> _WHAT THE TASK ASKS_
Please return only the lines from the one holding "(** The theorem on an image-info" through the one holding "Infos.image_files self 8", exactly as they appear in the records below, both ends included.

***** STUDY MATERIAL

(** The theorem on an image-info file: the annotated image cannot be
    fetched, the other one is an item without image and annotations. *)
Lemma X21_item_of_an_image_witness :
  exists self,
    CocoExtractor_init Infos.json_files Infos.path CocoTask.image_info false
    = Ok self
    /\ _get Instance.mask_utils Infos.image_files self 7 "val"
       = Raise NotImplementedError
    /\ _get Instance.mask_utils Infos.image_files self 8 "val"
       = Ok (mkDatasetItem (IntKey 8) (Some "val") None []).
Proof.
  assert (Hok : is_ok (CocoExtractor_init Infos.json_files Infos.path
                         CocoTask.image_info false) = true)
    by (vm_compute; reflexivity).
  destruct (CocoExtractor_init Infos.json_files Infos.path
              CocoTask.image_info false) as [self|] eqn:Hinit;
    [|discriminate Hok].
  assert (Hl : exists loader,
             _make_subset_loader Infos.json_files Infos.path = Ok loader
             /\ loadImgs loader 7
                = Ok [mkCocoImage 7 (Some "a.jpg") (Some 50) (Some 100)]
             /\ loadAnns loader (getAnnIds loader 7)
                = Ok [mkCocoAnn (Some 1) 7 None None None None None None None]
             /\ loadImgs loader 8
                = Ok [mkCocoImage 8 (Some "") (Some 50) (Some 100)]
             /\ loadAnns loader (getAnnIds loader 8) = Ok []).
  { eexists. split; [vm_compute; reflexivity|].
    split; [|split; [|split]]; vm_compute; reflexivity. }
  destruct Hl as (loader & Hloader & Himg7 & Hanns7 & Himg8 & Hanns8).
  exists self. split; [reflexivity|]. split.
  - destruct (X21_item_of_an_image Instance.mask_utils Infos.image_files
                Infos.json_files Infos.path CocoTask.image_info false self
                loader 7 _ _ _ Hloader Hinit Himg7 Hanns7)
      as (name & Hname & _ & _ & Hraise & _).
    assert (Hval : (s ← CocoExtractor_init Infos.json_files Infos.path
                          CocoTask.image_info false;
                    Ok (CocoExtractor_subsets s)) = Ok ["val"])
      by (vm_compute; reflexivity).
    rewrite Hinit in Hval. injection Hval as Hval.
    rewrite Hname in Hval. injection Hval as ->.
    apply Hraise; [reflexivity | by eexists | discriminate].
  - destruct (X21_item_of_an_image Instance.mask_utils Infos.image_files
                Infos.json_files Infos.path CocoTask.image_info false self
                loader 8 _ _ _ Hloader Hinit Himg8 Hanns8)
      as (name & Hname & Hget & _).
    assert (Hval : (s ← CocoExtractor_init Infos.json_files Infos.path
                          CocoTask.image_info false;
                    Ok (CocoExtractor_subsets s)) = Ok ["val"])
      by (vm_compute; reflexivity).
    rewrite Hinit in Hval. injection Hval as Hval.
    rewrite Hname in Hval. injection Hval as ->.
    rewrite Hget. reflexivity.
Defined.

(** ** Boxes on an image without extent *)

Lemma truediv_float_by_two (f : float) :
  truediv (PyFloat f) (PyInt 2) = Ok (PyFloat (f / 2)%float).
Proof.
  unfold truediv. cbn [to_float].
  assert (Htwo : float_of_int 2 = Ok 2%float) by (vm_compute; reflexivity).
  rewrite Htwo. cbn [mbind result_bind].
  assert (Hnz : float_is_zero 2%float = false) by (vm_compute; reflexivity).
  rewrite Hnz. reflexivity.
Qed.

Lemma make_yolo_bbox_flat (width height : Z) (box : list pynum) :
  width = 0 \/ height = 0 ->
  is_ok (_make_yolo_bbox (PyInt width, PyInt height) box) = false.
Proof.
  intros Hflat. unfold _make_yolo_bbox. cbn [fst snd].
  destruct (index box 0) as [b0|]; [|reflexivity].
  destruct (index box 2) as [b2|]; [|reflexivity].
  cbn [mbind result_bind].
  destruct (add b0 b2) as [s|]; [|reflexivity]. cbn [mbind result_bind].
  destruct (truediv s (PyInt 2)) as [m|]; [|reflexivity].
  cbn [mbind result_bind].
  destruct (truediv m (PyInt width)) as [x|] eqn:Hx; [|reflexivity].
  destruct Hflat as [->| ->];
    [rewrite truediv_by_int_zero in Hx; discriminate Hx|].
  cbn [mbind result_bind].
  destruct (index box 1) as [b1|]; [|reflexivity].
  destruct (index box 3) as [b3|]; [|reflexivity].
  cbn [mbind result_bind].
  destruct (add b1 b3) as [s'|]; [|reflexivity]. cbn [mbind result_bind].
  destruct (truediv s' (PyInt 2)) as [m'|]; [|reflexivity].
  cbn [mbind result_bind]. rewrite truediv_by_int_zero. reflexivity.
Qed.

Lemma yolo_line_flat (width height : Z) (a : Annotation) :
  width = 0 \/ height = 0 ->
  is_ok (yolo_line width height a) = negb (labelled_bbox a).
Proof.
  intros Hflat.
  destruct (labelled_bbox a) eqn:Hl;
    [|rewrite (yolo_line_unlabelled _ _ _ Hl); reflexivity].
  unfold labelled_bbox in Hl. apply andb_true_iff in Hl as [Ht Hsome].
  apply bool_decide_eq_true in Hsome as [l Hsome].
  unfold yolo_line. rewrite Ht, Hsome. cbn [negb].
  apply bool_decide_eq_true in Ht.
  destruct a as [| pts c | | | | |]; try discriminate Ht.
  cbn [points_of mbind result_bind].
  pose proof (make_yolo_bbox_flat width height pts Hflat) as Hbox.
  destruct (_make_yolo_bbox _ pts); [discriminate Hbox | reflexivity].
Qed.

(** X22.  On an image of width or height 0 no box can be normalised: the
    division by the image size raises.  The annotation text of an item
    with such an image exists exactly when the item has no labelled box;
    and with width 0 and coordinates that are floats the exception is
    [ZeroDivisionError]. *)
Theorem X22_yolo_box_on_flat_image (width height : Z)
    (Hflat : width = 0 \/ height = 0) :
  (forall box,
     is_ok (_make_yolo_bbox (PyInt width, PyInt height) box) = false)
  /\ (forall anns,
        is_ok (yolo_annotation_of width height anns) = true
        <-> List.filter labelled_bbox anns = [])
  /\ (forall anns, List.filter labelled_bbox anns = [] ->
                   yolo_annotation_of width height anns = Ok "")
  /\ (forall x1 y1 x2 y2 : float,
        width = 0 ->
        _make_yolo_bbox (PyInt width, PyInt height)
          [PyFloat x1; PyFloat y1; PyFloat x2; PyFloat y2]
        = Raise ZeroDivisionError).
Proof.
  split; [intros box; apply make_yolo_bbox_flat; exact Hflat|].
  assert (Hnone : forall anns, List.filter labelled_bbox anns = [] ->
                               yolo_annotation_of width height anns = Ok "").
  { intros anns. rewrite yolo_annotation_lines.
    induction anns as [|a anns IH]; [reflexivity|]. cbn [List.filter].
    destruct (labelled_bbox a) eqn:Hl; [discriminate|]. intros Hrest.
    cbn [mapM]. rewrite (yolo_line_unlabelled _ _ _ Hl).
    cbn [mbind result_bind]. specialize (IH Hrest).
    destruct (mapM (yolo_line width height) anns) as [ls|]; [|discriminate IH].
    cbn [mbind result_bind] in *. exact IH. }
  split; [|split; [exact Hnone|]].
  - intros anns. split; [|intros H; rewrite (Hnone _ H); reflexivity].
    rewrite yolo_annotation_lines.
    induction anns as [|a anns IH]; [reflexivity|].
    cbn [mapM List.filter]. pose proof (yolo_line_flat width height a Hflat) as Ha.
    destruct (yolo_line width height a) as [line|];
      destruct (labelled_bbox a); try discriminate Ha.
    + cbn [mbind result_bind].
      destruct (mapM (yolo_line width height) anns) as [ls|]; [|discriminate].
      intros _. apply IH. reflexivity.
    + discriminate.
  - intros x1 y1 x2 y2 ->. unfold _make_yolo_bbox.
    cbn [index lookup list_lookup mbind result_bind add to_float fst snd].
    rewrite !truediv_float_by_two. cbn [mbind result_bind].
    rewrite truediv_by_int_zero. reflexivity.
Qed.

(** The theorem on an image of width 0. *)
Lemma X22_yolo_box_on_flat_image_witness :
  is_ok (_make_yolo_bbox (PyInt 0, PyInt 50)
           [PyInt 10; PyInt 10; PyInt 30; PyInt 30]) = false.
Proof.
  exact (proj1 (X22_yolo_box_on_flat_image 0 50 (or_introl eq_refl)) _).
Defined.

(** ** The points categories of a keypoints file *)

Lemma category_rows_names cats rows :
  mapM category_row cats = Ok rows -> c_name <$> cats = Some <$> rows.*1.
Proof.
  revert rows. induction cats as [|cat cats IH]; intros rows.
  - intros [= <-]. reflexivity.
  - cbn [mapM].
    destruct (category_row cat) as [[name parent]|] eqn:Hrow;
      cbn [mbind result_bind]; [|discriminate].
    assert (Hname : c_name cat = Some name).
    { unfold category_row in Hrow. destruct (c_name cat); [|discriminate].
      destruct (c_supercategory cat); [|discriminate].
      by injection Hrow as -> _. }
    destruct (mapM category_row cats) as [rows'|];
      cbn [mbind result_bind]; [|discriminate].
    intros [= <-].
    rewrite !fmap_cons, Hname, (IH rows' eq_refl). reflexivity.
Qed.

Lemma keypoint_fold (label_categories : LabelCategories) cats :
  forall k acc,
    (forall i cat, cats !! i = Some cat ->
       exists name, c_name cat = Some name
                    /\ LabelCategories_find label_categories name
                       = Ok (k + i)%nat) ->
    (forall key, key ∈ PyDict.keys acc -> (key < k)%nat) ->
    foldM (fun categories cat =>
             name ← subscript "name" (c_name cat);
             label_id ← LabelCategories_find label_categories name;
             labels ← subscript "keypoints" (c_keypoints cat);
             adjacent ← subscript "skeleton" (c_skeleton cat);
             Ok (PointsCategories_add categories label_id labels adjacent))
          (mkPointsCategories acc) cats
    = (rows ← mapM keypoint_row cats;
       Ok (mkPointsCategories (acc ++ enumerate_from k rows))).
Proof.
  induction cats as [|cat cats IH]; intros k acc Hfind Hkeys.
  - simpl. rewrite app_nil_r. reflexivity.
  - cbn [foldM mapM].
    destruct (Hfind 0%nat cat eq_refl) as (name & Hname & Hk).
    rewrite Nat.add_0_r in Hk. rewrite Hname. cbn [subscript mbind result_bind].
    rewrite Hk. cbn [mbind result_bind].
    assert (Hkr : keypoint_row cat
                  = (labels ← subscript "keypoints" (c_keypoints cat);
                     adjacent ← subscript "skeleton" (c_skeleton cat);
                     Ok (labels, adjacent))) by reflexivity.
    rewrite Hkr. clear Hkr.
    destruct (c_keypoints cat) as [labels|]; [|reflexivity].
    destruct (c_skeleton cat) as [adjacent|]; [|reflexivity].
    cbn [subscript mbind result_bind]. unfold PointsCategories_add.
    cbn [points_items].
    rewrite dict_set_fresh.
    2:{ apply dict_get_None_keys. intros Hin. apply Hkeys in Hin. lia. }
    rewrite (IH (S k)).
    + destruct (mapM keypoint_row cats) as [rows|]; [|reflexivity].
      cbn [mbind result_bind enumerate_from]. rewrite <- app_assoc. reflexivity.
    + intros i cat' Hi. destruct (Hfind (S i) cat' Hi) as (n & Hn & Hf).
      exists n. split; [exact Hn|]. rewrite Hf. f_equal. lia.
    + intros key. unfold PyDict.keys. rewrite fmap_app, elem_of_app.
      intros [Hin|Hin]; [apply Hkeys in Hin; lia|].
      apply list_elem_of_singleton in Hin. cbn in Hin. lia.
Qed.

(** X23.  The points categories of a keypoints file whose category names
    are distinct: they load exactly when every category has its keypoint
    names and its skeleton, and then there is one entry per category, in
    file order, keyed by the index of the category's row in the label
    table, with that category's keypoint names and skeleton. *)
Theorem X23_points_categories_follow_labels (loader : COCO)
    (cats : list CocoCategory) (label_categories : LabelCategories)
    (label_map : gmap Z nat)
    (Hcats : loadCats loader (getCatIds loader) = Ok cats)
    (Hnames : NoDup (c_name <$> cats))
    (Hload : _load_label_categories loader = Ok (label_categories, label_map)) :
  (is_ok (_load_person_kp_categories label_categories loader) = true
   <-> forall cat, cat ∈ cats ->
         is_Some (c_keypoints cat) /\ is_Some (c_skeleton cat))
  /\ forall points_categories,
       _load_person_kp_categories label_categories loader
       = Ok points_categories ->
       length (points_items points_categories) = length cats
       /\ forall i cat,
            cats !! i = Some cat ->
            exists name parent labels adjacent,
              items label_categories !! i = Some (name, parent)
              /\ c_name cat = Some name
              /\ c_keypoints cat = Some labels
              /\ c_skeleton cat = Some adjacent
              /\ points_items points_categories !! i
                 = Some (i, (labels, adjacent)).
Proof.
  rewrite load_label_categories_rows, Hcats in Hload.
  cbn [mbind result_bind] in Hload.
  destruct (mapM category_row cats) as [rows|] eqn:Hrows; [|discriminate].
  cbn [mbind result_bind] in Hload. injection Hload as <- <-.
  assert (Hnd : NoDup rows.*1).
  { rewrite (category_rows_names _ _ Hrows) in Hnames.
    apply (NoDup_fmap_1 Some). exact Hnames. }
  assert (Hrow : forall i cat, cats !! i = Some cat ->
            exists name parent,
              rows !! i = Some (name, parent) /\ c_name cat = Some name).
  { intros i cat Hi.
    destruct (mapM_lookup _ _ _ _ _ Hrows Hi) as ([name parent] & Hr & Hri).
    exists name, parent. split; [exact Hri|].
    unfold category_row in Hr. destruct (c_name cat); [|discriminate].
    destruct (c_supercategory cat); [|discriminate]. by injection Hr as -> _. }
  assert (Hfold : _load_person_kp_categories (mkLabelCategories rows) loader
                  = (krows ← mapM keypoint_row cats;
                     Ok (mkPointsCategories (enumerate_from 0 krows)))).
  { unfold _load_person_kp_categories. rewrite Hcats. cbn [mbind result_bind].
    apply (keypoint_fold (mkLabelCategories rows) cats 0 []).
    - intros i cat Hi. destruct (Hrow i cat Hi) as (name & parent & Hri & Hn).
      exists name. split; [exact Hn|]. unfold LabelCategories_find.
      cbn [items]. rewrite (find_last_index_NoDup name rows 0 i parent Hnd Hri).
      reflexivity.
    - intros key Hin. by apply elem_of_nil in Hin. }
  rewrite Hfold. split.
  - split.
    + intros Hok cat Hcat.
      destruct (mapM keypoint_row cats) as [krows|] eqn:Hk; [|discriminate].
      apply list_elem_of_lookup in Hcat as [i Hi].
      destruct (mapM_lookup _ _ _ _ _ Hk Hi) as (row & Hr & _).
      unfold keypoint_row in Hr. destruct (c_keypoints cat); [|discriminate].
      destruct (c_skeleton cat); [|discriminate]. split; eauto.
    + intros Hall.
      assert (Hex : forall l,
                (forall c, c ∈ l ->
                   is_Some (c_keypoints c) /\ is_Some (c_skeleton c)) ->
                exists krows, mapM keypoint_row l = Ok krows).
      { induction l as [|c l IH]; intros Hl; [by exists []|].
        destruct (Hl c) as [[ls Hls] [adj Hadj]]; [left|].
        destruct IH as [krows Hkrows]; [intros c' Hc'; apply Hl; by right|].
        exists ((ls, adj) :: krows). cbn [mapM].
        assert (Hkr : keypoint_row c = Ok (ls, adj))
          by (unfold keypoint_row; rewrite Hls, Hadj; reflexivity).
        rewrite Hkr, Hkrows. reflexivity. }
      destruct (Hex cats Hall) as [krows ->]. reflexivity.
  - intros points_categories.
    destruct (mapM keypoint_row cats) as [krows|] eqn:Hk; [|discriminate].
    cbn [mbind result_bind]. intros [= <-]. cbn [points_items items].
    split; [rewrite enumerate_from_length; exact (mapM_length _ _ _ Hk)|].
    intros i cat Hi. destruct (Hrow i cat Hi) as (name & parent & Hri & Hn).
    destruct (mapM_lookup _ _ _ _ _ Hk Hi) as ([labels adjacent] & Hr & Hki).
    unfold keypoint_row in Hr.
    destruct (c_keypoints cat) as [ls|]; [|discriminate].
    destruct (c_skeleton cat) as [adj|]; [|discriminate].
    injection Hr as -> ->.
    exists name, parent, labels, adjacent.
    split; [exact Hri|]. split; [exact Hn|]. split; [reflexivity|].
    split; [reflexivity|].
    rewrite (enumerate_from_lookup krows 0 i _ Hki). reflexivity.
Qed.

**********
***** STUDY MATERIAL

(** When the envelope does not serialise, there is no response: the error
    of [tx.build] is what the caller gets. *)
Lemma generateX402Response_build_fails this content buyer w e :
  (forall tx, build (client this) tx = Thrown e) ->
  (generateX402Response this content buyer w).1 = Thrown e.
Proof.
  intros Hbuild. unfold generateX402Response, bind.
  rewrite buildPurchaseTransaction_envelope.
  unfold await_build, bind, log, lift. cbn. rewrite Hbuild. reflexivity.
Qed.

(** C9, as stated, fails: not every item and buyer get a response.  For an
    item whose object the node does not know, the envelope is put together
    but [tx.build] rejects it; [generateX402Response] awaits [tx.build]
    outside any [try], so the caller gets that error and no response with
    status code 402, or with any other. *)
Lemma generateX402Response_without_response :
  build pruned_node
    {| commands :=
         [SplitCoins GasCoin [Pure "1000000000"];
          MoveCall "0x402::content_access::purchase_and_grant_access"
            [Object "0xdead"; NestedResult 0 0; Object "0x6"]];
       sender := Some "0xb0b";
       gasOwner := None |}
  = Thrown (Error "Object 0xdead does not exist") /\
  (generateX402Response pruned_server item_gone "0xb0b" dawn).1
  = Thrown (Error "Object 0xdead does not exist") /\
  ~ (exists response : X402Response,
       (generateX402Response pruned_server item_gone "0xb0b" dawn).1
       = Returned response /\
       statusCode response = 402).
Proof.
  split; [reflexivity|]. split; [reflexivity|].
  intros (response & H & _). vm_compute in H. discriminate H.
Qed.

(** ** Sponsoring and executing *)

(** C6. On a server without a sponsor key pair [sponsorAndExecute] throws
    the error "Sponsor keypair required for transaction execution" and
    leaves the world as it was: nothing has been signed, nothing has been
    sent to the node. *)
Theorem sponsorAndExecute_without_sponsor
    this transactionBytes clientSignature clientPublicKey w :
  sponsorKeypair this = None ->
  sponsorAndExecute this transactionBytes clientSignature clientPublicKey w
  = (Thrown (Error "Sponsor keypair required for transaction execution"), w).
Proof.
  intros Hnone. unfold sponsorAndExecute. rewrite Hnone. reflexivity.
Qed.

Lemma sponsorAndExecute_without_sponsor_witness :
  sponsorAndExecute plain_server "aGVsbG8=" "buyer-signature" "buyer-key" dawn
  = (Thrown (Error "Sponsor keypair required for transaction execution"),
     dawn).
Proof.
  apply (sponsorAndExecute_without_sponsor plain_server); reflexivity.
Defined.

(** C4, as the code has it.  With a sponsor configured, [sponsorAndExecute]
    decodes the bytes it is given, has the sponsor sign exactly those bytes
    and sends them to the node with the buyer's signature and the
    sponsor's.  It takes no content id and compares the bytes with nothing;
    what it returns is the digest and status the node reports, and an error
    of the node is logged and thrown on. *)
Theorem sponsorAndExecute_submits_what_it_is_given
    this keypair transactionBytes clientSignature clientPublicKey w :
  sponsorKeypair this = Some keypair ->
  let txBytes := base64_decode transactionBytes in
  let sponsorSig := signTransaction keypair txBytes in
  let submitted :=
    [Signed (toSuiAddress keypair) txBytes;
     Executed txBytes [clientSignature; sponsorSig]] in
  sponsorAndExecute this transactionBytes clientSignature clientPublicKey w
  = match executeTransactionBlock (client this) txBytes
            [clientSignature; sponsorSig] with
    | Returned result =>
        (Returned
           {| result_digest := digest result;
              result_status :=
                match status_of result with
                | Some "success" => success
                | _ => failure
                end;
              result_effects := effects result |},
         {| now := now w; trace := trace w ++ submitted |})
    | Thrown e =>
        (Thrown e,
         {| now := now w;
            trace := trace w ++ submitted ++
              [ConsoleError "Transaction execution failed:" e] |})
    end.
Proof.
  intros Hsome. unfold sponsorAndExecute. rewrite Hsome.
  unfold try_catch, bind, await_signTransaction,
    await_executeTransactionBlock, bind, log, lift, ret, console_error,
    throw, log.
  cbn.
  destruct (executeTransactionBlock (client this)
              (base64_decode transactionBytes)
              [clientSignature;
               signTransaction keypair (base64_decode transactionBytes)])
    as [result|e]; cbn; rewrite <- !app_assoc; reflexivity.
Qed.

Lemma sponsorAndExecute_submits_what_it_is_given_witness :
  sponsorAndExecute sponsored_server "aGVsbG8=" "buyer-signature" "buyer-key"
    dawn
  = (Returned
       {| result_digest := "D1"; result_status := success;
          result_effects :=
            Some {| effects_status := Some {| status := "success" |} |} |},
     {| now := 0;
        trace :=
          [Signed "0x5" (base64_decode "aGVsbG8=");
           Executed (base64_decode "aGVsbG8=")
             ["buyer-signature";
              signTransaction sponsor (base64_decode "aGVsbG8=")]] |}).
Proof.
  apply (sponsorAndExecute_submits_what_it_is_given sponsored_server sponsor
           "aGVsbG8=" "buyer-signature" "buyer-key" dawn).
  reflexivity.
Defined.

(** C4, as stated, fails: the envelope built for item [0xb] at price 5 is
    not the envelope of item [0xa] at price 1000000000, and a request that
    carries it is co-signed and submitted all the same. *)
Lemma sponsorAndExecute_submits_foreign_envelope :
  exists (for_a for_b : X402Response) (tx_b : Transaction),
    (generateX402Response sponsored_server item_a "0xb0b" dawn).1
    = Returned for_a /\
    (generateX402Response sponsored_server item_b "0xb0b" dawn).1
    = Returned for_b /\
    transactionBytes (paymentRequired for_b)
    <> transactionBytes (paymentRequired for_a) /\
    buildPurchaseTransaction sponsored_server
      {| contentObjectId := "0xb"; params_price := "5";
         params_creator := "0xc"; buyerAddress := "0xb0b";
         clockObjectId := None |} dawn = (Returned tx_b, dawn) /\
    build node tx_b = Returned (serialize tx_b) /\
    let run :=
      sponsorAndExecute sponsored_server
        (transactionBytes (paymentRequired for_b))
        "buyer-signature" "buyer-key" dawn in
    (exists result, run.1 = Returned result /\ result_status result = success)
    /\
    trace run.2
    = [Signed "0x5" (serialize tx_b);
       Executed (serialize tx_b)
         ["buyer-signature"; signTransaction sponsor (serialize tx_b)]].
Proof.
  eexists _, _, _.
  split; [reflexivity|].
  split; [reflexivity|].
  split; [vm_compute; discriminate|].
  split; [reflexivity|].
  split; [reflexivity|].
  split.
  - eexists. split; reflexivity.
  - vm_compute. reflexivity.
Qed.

**********
***** STUDY MATERIAL

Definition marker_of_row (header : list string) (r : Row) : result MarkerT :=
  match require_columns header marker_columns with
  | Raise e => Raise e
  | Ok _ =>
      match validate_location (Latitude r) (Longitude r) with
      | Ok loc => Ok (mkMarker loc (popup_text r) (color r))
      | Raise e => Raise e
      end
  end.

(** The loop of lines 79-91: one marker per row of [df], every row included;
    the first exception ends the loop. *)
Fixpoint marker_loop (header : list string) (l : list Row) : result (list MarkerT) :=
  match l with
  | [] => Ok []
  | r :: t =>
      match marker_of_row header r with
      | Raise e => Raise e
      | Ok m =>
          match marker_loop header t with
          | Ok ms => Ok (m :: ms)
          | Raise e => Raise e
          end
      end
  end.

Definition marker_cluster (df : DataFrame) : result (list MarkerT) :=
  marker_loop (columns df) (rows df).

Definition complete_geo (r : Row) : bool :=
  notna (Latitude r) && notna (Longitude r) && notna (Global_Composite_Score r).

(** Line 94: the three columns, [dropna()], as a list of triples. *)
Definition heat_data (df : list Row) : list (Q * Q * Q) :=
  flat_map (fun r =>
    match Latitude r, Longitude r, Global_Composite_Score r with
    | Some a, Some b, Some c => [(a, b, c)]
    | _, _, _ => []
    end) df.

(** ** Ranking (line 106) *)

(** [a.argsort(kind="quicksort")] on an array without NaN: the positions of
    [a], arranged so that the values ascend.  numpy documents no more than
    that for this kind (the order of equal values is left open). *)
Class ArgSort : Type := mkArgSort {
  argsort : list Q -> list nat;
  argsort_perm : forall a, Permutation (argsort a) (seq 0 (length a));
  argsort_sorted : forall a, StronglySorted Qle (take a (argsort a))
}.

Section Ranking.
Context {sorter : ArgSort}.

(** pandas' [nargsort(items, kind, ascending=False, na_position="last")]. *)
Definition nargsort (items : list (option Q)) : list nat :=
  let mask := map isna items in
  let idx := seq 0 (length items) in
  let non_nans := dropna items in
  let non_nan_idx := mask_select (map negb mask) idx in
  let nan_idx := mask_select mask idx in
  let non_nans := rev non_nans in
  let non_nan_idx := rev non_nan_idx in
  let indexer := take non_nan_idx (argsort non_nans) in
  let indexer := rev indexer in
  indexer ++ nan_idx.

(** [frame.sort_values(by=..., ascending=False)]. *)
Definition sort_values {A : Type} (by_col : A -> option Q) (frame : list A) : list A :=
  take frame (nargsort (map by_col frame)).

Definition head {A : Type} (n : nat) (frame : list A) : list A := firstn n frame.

**********

> _WRITTEN SOLUTION_
(** The theorem on an image-info file: the annotated image cannot be
    fetched, the other one is an item without image and annotations. *)
Lemma X21_item_of_an_image_witness :
  exists self,
    CocoExtractor_init Infos.json_files Infos.path CocoTask.image_info false
    = Ok self
    /\ _get Instance.mask_utils Infos.image_files self 7 "val"
       = Raise NotImplementedError
    /\ _get Instance.mask_utils Infos.image_files self 8 "val"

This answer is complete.